A Surface-Driven Polyelectrolyte Reaction Network capable of Signal Modulation

Biochemical communication is ubiquitous in life. The efficient means by which biology use feedback mechanisms to dynamically regulate concentrations myriad signaling molecules have inspired chemists to design chemical reaction networks (CRNs). Strategies to encode, transmit, and process information in CRNs, however, is still in its infancy. Here, we designed a microfluidic flow setup wherein a polyelectrolyte reaction network is maintained under out-of-equilibrium conditions using pH gradients.

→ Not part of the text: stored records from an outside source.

Definition remainingRecoveryCodes (userId : string) : M nat :=
  rows_ ← select (λ c : RecoveryCode,
    bool_decide (rcode_userId c = userId) && bool_decide (rcode_consumedAt c = None));
  mret (length rows_).

(** ** MfaController *)

Definition audit_mfa (action : string) (result : AuditResult) (reasonCode : option string)
    (user : Principal) (context : RequestContext) : M unit :=
  audit_record {|
    entry_action := action; entry_result := result; entry_actorUserId := Some (principal_id user);
    entry_actorLabel := principal_email user; entry_targetType := Some "user";
    entry_targetId := Some (principal_id user); entry_targetLabel := None; entry_reasonCode := reasonCode;
    entry_sourceIp := context_sourceIp context; entry_userAgent := context_userAgent context |}.

Definition post_setup (user : Principal) : M MfaSetup :=
  beginSetup (principal_id user) (principal_email user).

Definition post_confirm (code : string) (user : Principal) (context : RequestContext) : M (list string) :=
  codes ← confirmSetup (principal_id user) code;
  audit_mfa "mfa.enabled" Audit_success None user context;;
  mret codes.

Definition post_disable (code : string) (user : Principal) (context : RequestContext) : M unit :=
  result ← verifyChallenge (principal_id user) code;
  if negb (challenge_accepted result) then
    audit_mfa "mfa.disabled" Audit_failure (Some "invalid_code") user context;;
    refused "AUTH_MFA_INVALID"
  else
    disable (principal_id user);;
    revokeAllForUser (principal_id user) None;;
    audit_mfa "mfa.disabled" Audit_success None user context.

Definition post_regenerate (code : string) (user : Principal) (context : RequestContext) : M (list string) :=
  result ← verifyChallenge (principal_id user) code;
  if negb (challenge_accepted result) then refused "AUTH_MFA_INVALID"
  else
    codes ← regenerateRecoveryCodes (principal_id user);
    audit_mfa "mfa.recovery_codes.regenerated" Audit_success None user context;;
    mret codes.
End mfa.

(** ** A recovery code works once *)

Section recovery.
Context `{AesGcm} `{Credentials} `{Totp} (box : list ascii).
(* ===== verification/HostSetup.v ===== *)
(** * Adding a host

    [api/src/host-setup/host-setup.service.ts]: a setup has one ticket, which one
    machine spends for an enrollment token; what becomes of the token is followed
    to tell how far the setup got. *)

From Stdlib Require Import Ascii String NArith ZArith.
From stdpp Require Import gmap strings list sorting.
From S2P Require Import Prelude Schema Store Registry Effects Logic Base64 StackDeployment.
From S2P Require Import RecoveryFinalizer Protocol AgentRegistry Credentials Rbac Sessions Enrollment.

Class SetupConfig := HOST_SETUP_TICKET_TTL : Z.

(** ** Data *)

Inductive HostSetupStatus := waiting | installing | connected | expired | cancelled.

#[export] Instance HostSetupStatus_eq_dec : EqDecision HostSetupStatus.
Proof. solve_decision. Defined.

Record HostSetupProgress := {
  progress_bootstrapped : bool;
  progress_enrolled : bool;
  progress_connected : bool;
  progress_inventoryReported : bool
}.

Record HostSetupView := {
  hview_id : string;
  hview_displayName : option string;
  hview_status : HostSetupStatus;
  hview_progress : HostSetupProgress;
  hview_createdAt : time;
  hview_expiresAt : time;
  hview_agentId : option string;
  hview_hostId : option string;
  hview_completedAt : option time
}.

Record CreatedHostSetup := { hcreated_view : HostSetupView; hcreated_ticket : string }.

(** A setup and everything enrollment has since made of it. *)
Record ResolvedSetup := {
  resolved_setup : HostSetup;
  resolved_agentId : option string;
  resolved_agentStatus : option AgentStatus;
  resolved_hostId : option string;
  resolved_os : option string
}.
Lemma walk_step_walking w w' :
  walking w → walk_step left right (lengths left right) w = Some w' → walking w'.
Proof.
  intros (Hi & Hp & Hb & Ha & Hs) E. unfold walk_step in E.
  destruct (left !! walk_index w) as [a|] eqn:El; [|done]. destruct (right !! walk_position w) as [b|] eqn:Er; [|done].
  pose proof (lookup_lt_Some _ _ _ El) as Hil. pose proof (lookup_lt_Some _ _ _ Er) as Hpl.
  rewrite (drop_S _ _ _ El), (drop_S _ _ _ Er), lcs_cons in Hs. injection E as <-.
  rewrite !(lengths_right left right) by lia. rewrite (drop_S _ _ _ El), (drop_S _ _ _ Er).
  destruct (bool_decide (a = b)) eqn:Eab; [apply bool_decide_eq_true in Eab as <-|destruct (_ <=? _) eqn:Ec].
  all: unfold walking; simpl; rewrite ?before_app, ?after_app, ?shared_app, ?Hb, ?Ha, ?app_nil_r; simpl.
  all: rewrite ?(take_S_r _ _ _ El), ?(take_S_r _ _ _ Er), ?(drop_S _ _ _ El), ?(drop_S _ _ _ Er).
  all: rewrite ?app_nil_r.
  all: split_and!; try done; try lia.
  - change (shared [_]) with 1. lia.
  - apply Nat.leb_le in Ec. change (shared [_]) with 0. lia.
  - apply Nat.leb_gt in Ec. change (shared [_]) with 0. lia.
Qed.

(** A turn reads a line. *)
Definition unread (w : Walk) : nat := (length left - walk_index w) + (length right - walk_position w).

Lemma walk_step_reads t w w' : walk_step left right t w = Some w' → unread w' < unread w.
Proof.
  unfold walk_step, unread. destruct (left !! walk_index w) as [a|] eqn:El; [|done].
  destruct (right !! walk_position w) as [b|] eqn:Er; [|done].
  apply lookup_lt_Some in El, Er. intros [= <-]. case_bool_decide; [simpl; lia|]. case_match; simpl; lia.
Qed.

Lemma walk_result t fuel w : unread w ≤ fuel → ∃ w', walk left right t fuel w = Some w' ∧ walk_step left right t w' = None.
Proof.
  revert w. induction fuel as [|fuel IH]; intros w Hw; simpl.
  - destruct (walk_step left right t w) as [w'|] eqn:E; [|by eauto]. apply walk_step_reads in E. lia.
  - destruct (walk_step left right t w) as [w'|] eqn:E; [|by eauto]. apply walk_step_reads in E. apply IH. lia.
Qed.

Lemma walk_more t fuel fuel' w w' :
  walk left right t fuel w = Some w' → fuel ≤ fuel' → walk left right t fuel' w = Some w'.
Proof.
  revert fuel' w. induction fuel as [|fuel IH]; intros fuel' w E Hle.
  - destruct fuel'; simpl in *; by destruct (walk_step left right t w).
  - destruct fuel' as [|fuel']; [lia|]. simpl in *. destruct (walk_step left right t w); [|done]. apply IH; [done|lia].
Qed.

Lemma walk_walking fuel w w' :
  walking w → walk left right (lengths left right) fuel w = Some w' → walking w'.
Proof.
  revert w. induction fuel as [|fuel IH]; intros w Hw; simpl.
  - destruct (walk_step _ _ _ w) as [w1|] eqn:E; [done|]. by intros [= <-].
  - destruct (walk_step _ _ _ w) as [w1|] eqn:E; [|by intros [= <-]].
    apply IH. by eapply walk_step_walking.
Qed.

(** Lines of one kind only. *)
Lemma all_removed ls :
  before_lines (Build_DiffLine removed <$> ls) = ls ∧ after_lines (Build_DiffLine removed <$> ls) = [] ∧
  shared (Build_DiffLine removed <$> ls) = 0.
Proof.
  unfold before_lines, after_lines, shared. induction ls as [|l ls (IHb & IHa & IHs)]; [done|].
  split_and!; [exact (f_equal (cons l) IHb)|exact IHa|exact IHs].
Qed.

Lemma all_added ls :
  before_lines (Build_DiffLine added <$> ls) = [] ∧ after_lines (Build_DiffLine added <$> ls) = ls ∧
  shared (Build_DiffLine added <$> ls) = 0.
Proof.
  unfold before_lines, after_lines, shared. induction ls as [|l ls (IHb & IHa & IHs)]; [done|].
  split_and!; [exact IHb|exact (f_equal (cons l) IHa)|exact IHs].
Qed.

Lemma walking_start : walking (start).
Proof. unfold walking. simpl. split_and!; [lia|lia|done..]. Qed.

(** What the comparison answers, of any two files. *)
Lemma diff_spec : ∃ ds, diff left right = Some ds ∧ before_lines ds = left ∧ after_lines ds = right ∧
  shared ds = lcs left right.
Proof.
  destruct (walk_result (lengths left right) (length left + length right) start) as (w & E & Hend).
  { unfold unread. simpl. lia. }
  exists (rest_of left right w). unfold diff. rewrite E. split; [done|].
  destruct (walk_walking _ _ _ walking_start E) as (Hi & Hp & Hb & Ha & Hs).
  assert (Hz : lcs (drop (walk_index w) left) (drop (walk_position w) right) = 0).
  { unfold walk_step in Hend. destruct (left !! walk_index w) as [a|] eqn:El.
    - destruct (right !! walk_position w) as [b|] eqn:Er; [done|].
      apply lookup_ge_None in Er. by rewrite (drop_ge right), lcs_nil_r.
    - apply lookup_ge_None in El. by rewrite (drop_ge left), lcs_nil_l. }
  unfold rest_of. rewrite !before_app, !after_app, !shared_app.
  destruct (all_removed (drop (walk_index w) left)) as (-> & -> & ->).
  destruct (all_added (drop (walk_position w) right)) as (-> & -> & ->).
  rewrite Hb, Ha, app_nil_r, app_nil_l, !take_drop. split_and!; [done..|lia].
Qed.
End walking.

(** ** The answer is the smallest there is *)

(** One line more on either side adds at most one to what is shared. *)
Lemma lcs_more n l r a : length l + length r ≤ n →
  lcs l r ≤ lcs (a :: l) r ≤ S (lcs l r) ∧ lcs l r ≤ lcs l (a :: r) ≤ S (lcs l r).
Proof.
  revert l r a. induction n as [|n IH]; intros l r a Hn.
  { destruct l, r; simpl in Hn; try lia. simpl. lia. }
  split.
  - destruct r as [|b r]; [rewrite !lcs_nil_r; lia|]. rewrite lcs_cons. simpl in Hn.
    destruct (IH l r b) as [_ H1]; [lia|]. destruct (IH l r a) as [H2 _]; [lia|]. case_bool_decide; lia.
  - destruct l as [|b l]; [rewrite !lcs_nil_l; lia|]. rewrite lcs_cons. simpl in Hn.
    destruct (IH l r b) as [H1 _]; [lia|]. destruct (IH l r a) as [_ H2]; [lia|]. case_bool_decide; lia.
Qed.

Lemma shared_le ds : shared ds ≤ lcs (before_lines ds) (after_lines ds).
Proof.
  induction ds as [|[[] t] ds IH]; [done|..].
  - change (S (shared ds) ≤ lcs (t :: before_lines ds) (t :: after_lines ds)).
    rewrite lcs_cons, bool_decide_eq_true_2 by done. lia.
  - change (shared ds ≤ lcs (before_lines ds) (t :: after_lines ds)).
    edestruct lcs_more as [_ [H _]]; [reflexivity|]. etrans; [exact IH|exact H].
  - change (shared ds ≤ lcs (t :: before_lines ds) (after_lines ds)).
    edestruct lcs_more as [[H _] _]; [reflexivity|]. etrans; [exact IH|exact H].
Qed.

Lemma count_lines ds : length (before_lines ds) + length (after_lines ds) = changed ds + 2 * shared ds.
Proof.
  unfold before_lines, after_lines, changed, shared. rewrite !length_fmap.
  induction ds as [|[[] t] ds IH]; simpl in *; lia.
Qed.

(** C34: the comparison of two Compose files always comes to an end, and loses nothing: its
    lines without the added ones are the first file, and without the removed ones the
    second. *)
Theorem diff_restores before after :
  ∃ ds, diffLines before after = Some ds ∧
    text (join_with newline (before_lines ds)) = before ∧ text (join_with newline (after_lines ds)) = after.
Proof.
  destruct (diff_spec (lines_of before) (lines_of after)) as (ds & E & Hb & Ha & _). exists ds. split; [done|].
  rewrite Hb, Ha. unfold lines_of. by rewrite !join_split, !text_chars.
Qed.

The network, comprises two weakly charged polyelectrolytes (polyallylamine, PAH, and polyacrylic acid, PAA) in solution and one immobilized on the surface (poly-L-lysine, PLL). We chose PAH and PAA as their complexation process is known to be history dependent (i.e., the preceding state of the system can determine the next state). Surprisingly, we found that the hysteresis diminished as the PLL-coated surface supported rather than perturbed the formation of the PAH-PAA complex. The role of the surface is further exploited to demonstrate that the network can enable event-driven processing. Overall, this work established that reversible switching between the assembled and disassembled state of polyelectrolytes can exploited to modulate signals encoded in the frequency and duration of pH pulses. We envision that the strategy employed to process information in this polyelectrolyte reaction network could open novel routes to modulate signals of many other biologically relevant reactions.